(Saved data entries)
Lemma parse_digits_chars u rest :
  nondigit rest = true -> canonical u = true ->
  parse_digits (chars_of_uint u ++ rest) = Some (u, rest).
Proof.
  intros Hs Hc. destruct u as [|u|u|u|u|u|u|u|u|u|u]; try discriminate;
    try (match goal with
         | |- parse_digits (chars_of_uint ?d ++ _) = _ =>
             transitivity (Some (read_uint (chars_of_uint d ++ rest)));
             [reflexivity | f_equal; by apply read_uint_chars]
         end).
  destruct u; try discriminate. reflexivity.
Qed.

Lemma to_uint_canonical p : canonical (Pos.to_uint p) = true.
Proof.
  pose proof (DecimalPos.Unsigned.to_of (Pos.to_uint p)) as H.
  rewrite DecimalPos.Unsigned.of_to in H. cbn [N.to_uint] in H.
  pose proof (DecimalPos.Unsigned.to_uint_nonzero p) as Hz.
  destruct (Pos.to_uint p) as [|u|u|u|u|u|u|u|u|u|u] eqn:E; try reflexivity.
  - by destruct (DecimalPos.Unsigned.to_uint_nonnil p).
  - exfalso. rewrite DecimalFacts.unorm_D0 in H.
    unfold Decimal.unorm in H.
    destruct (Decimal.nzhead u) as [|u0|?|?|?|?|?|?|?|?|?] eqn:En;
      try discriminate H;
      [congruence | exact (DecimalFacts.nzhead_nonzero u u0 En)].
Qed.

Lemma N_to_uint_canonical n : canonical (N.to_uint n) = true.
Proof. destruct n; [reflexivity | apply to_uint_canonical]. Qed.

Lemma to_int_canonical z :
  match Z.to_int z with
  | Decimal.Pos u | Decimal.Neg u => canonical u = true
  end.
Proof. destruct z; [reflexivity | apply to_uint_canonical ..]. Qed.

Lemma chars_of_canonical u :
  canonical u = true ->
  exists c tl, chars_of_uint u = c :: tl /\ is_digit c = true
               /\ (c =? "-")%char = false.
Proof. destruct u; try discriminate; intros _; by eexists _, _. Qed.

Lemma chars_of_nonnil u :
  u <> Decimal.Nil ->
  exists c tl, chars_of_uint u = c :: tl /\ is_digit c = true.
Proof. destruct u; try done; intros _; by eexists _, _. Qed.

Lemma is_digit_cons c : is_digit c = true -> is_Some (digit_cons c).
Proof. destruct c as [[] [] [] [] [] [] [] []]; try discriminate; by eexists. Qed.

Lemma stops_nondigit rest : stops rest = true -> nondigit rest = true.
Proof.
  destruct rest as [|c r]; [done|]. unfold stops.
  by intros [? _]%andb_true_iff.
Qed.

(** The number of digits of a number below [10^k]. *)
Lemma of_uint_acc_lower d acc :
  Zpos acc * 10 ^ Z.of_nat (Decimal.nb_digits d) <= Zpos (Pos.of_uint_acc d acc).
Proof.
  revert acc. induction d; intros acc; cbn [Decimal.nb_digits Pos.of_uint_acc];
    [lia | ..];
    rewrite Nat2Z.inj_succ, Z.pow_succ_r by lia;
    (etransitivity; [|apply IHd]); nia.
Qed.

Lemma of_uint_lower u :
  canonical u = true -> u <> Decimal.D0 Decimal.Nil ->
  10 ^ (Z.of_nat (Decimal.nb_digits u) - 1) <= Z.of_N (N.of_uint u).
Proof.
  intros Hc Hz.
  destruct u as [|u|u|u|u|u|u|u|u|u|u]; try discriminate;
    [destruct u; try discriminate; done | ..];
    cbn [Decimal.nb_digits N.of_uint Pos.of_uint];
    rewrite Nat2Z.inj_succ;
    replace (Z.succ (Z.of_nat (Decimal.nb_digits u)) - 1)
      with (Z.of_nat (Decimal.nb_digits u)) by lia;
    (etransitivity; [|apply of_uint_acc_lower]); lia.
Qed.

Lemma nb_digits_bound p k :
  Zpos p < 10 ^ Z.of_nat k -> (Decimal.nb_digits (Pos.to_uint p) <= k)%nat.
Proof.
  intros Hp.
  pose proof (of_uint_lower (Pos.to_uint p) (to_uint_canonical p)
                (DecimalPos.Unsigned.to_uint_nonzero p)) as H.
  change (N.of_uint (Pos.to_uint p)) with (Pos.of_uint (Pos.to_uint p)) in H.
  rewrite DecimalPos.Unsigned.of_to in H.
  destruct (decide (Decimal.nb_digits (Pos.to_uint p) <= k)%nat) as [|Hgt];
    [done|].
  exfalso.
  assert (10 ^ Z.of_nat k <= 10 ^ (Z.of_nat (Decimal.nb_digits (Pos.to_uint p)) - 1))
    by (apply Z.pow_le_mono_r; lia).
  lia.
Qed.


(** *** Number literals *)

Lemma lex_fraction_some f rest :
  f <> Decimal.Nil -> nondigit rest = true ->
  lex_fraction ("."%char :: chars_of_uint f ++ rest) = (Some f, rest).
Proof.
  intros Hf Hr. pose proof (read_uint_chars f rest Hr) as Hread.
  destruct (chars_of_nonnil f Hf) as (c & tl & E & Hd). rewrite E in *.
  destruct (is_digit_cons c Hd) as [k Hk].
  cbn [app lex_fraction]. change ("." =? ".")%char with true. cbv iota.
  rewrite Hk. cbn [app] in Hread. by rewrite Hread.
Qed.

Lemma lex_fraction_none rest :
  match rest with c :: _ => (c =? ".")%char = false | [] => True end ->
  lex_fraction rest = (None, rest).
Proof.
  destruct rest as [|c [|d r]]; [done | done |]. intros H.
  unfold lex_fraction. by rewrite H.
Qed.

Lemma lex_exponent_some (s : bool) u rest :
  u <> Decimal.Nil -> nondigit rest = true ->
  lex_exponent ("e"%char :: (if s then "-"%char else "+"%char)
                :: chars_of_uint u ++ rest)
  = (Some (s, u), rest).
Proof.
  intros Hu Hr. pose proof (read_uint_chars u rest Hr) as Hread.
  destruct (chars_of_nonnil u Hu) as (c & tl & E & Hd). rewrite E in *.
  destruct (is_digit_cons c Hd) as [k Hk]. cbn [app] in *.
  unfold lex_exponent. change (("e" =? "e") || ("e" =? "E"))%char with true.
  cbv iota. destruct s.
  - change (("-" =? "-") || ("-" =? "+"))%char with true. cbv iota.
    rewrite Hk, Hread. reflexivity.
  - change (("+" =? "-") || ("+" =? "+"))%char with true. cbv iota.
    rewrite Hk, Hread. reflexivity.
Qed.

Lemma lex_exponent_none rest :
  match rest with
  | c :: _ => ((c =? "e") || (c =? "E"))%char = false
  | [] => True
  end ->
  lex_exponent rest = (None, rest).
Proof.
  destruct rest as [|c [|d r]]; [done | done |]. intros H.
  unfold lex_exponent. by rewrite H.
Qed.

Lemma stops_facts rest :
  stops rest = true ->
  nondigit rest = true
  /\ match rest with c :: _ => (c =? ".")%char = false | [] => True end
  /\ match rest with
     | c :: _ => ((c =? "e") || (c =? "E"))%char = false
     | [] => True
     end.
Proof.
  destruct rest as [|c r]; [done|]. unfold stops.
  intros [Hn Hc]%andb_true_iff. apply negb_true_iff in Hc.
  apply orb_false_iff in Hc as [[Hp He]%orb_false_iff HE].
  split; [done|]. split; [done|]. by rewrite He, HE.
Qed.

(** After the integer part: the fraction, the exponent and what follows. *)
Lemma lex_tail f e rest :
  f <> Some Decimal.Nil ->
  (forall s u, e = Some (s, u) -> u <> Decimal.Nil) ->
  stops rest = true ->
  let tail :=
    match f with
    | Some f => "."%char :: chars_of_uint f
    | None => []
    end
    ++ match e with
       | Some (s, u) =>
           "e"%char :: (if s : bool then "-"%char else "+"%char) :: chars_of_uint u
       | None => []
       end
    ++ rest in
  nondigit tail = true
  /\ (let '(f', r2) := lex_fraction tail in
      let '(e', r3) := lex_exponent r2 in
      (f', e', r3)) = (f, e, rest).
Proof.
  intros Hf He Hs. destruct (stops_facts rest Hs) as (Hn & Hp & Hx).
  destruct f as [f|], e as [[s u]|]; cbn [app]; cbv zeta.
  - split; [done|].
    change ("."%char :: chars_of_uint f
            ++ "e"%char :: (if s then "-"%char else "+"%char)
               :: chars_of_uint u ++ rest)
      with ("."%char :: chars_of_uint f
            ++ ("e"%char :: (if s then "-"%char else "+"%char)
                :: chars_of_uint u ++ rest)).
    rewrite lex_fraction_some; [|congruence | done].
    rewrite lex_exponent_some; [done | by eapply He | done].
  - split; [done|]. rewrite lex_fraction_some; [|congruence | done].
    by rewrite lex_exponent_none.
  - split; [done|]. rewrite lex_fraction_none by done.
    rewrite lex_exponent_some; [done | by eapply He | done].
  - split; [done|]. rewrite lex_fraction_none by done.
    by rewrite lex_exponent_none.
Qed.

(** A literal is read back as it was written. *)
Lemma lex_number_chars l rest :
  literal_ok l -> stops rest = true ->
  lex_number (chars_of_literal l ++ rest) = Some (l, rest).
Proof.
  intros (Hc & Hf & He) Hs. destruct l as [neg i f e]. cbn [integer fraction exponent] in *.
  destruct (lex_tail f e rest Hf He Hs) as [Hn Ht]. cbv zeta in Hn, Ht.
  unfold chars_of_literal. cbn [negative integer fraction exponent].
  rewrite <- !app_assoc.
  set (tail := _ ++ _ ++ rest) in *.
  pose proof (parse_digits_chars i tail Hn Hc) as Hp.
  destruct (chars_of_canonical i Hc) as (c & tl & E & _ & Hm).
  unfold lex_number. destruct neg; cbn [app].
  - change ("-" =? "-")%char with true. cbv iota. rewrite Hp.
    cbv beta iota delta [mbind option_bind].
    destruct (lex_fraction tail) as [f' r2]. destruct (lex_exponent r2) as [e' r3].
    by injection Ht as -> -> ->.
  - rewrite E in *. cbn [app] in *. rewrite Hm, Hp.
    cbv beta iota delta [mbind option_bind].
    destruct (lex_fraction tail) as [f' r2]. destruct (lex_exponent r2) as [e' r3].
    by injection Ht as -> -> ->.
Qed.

(Task objective)
Quote the records above exactly, from the first line through the line containing "- exfalso. rewrite", and nothing more.

(Expected answer)
Lemma parse_digits_chars u rest :
  nondigit rest = true -> canonical u = true ->
  parse_digits (chars_of_uint u ++ rest) = Some (u, rest).
Proof.
  intros Hs Hc. destruct u as [|u|u|u|u|u|u|u|u|u|u]; try discriminate;
    try (match goal with
         | |- parse_digits (chars_of_uint ?d ++ _) = _ =>
             transitivity (Some (read_uint (chars_of_uint d ++ rest)));
             [reflexivity | f_equal; by apply read_uint_chars]
         end).
  destruct u; try discriminate. reflexivity.
Qed.

Lemma to_uint_canonical p : canonical (Pos.to_uint p) = true.
Proof.
  pose proof (DecimalPos.Unsigned.to_of (Pos.to_uint p)) as H.
  rewrite DecimalPos.Unsigned.of_to in H. cbn [N.to_uint] in H.
  pose proof (DecimalPos.Unsigned.to_uint_nonzero p) as Hz.
  destruct (Pos.to_uint p) as [|u|u|u|u|u|u|u|u|u|u] eqn:E; try reflexivity.
  - by destruct (DecimalPos.Unsigned.to_uint_nonnil p).
  - exfalso. rewrite DecimalFacts.unorm_D0 in H.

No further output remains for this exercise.